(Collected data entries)
◆ ◆ ◆ ◆ ◆
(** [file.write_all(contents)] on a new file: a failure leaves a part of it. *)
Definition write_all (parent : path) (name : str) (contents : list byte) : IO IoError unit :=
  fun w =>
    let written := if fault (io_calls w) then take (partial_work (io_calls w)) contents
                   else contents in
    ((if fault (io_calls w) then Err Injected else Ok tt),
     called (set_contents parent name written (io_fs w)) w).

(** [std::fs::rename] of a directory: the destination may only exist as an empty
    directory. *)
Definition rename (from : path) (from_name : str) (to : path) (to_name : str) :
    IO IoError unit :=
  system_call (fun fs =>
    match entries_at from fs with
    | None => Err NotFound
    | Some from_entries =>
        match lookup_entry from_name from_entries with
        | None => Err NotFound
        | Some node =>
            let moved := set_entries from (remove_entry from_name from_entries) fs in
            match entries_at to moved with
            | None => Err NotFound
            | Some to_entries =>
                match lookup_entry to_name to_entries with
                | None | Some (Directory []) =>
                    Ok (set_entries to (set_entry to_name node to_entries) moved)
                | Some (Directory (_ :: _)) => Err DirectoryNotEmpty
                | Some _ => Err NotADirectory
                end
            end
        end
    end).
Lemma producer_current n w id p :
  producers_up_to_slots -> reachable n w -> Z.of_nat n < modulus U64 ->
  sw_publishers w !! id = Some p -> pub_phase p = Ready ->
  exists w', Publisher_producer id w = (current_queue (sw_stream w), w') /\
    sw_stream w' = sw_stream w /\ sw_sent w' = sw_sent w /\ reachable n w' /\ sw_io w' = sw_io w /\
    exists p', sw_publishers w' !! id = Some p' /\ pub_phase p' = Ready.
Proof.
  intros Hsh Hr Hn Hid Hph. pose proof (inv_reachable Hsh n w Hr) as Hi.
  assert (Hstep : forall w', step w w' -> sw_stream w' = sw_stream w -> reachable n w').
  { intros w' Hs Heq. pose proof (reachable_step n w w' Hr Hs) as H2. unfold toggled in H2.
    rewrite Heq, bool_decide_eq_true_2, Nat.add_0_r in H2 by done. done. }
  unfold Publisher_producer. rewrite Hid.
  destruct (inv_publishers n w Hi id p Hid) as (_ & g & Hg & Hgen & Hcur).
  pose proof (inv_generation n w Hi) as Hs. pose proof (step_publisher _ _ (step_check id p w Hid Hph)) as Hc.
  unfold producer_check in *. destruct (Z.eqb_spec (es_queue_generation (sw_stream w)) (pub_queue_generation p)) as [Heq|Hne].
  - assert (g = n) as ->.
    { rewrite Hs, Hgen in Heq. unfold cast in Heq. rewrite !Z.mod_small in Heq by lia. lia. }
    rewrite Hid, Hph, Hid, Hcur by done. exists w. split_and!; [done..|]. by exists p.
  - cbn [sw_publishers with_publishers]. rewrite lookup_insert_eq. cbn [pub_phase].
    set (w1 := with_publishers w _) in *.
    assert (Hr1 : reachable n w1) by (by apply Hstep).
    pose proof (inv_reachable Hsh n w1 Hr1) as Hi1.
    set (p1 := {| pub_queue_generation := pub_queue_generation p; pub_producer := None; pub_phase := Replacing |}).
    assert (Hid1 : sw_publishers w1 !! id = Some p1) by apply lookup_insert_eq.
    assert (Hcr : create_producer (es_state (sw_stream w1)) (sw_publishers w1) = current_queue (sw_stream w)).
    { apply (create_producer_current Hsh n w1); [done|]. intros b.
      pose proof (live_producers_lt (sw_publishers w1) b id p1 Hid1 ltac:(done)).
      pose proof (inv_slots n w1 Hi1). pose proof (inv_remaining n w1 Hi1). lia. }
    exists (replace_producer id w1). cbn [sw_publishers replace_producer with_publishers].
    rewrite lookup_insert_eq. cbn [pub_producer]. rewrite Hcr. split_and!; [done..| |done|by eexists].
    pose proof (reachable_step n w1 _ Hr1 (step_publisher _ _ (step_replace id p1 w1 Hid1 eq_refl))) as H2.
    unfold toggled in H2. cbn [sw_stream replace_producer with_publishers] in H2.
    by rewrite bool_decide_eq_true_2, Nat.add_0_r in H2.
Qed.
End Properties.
◆ ◆ ◆ ◆ ◆
Instructions to follow: When you reply, retype each line exactly as it appears above.

Solution to this exercise:
(** [file.write_all(contents)] on a new file: a failure leaves a part of it. *)
Definition write_all (parent : path) (name : str) (contents : list byte) : IO IoError unit :=
  fun w =>
    let written := if fault (io_calls w) then take (partial_work (io_calls w)) contents
                   else contents in
    ((if fault (io_calls w) then Err Injected else Ok tt),
     called (set_contents parent name written (io_fs w)) w).

(** [std::fs::rename] of a directory: the destination may only exist as an empty
    directory. *)
Definition rename (from : path) (from_name : str) (to : path) (to_name : str) :
    IO IoError unit :=
  system_call (fun fs =>
    match entries_at from fs with
    | None => Err NotFound
    | Some from_entries =>
        match lookup_entry from_name from_entries with
        | None => Err NotFound
        | Some node =>
            let moved := set_entries from (remove_entry from_name from_entries) fs in
            match entries_at to moved with
            | None => Err NotFound
            | Some to_entries =>
                match lookup_entry to_name to_entries with
                | None | Some (Directory []) =>
                    Ok (set_entries to (set_entry to_name node to_entries) moved)
                | Some (Directory (_ :: _)) => Err DirectoryNotEmpty
                | Some _ => Err NotADirectory
                end
            end
        end
    end).
Lemma producer_current n w id p :
  producers_up_to_slots -> reachable n w -> Z.of_nat n < modulus U64 ->
  sw_publishers w !! id = Some p -> pub_phase p = Ready ->
  exists w', Publisher_producer id w = (current_queue (sw_stream w), w') /\
    sw_stream w' = sw_stream w /\ sw_sent w' = sw_sent w /\ reachable n w' /\ sw_io w' = sw_io w /\
    exists p', sw_publishers w' !! id = Some p' /\ pub_phase p' = Ready.
Proof.
  intros Hsh Hr Hn Hid Hph. pose proof (inv_reachable Hsh n w Hr) as Hi.
  assert (Hstep : forall w', step w w' -> sw_stream w' = sw_stream w -> reachable n w').
  { intros w' Hs Heq. pose proof (reachable_step n w w' Hr Hs) as H2. unfold toggled in H2.
    rewrite Heq, bool_decide_eq_true_2, Nat.add_0_r in H2 by done. done. }
  unfold Publisher_producer. rewrite Hid.
  destruct (inv_publishers n w Hi id p Hid) as (_ & g & Hg & Hgen & Hcur).
  pose proof (inv_generation n w Hi) as Hs. pose proof (step_publisher _ _ (step_check id p w Hid Hph)) as Hc.
  unfold producer_check in *. destruct (Z.eqb_spec (es_queue_generation (sw_stream w)) (pub_queue_generation p)) as [Heq|Hne].
  - assert (g = n) as ->.
    { rewrite Hs, Hgen in Heq. unfold cast in Heq. rewrite !Z.mod_small in Heq by lia. lia. }
    rewrite Hid, Hph, Hid, Hcur by done. exists w. split_and!; [done..|]. by exists p.
  - cbn [sw_publishers with_publishers]. rewrite lookup_insert_eq. cbn [pub_phase].
    set (w1 := with_publishers w _) in *.
    assert (Hr1 : reachable n w1) by (by apply Hstep).
    pose proof (inv_reachable Hsh n w1 Hr1) as Hi1.
    set (p1 := {| pub_queue_generation := pub_queue_generation p; pub_producer := None; pub_phase := Replacing |}).
    assert (Hid1 : sw_publishers w1 !! id = Some p1) by apply lookup_insert_eq.
    assert (Hcr : create_producer (es_state (sw_stream w1)) (sw_publishers w1) = current_queue (sw_stream w)).
    { apply (create_producer_current Hsh n w1); [done|]. intros b.
      pose proof (live_producers_lt (sw_publishers w1) b id p1 Hid1 ltac:(done)).
      pose proof (inv_slots n w1 Hi1). pose proof (inv_remaining n w1 Hi1). lia. }
    exists (replace_producer id w1). cbn [sw_publishers replace_producer with_publishers].
    rewrite lookup_insert_eq. cbn [pub_producer]. rewrite Hcr. split_and!; [done..| |done|by eexists].
    pose proof (reachable_step n w1 _ Hr1 (step_publisher _ _ (step_replace id p1 w1 Hid1 eq_refl))) as H2.
    unfold toggled in H2. cbn [sw_stream replace_producer with_publishers] in H2.
    by rewrite bool_decide_eq_true_2, Nat.add_0_r in H2.
Qed.
End Properties.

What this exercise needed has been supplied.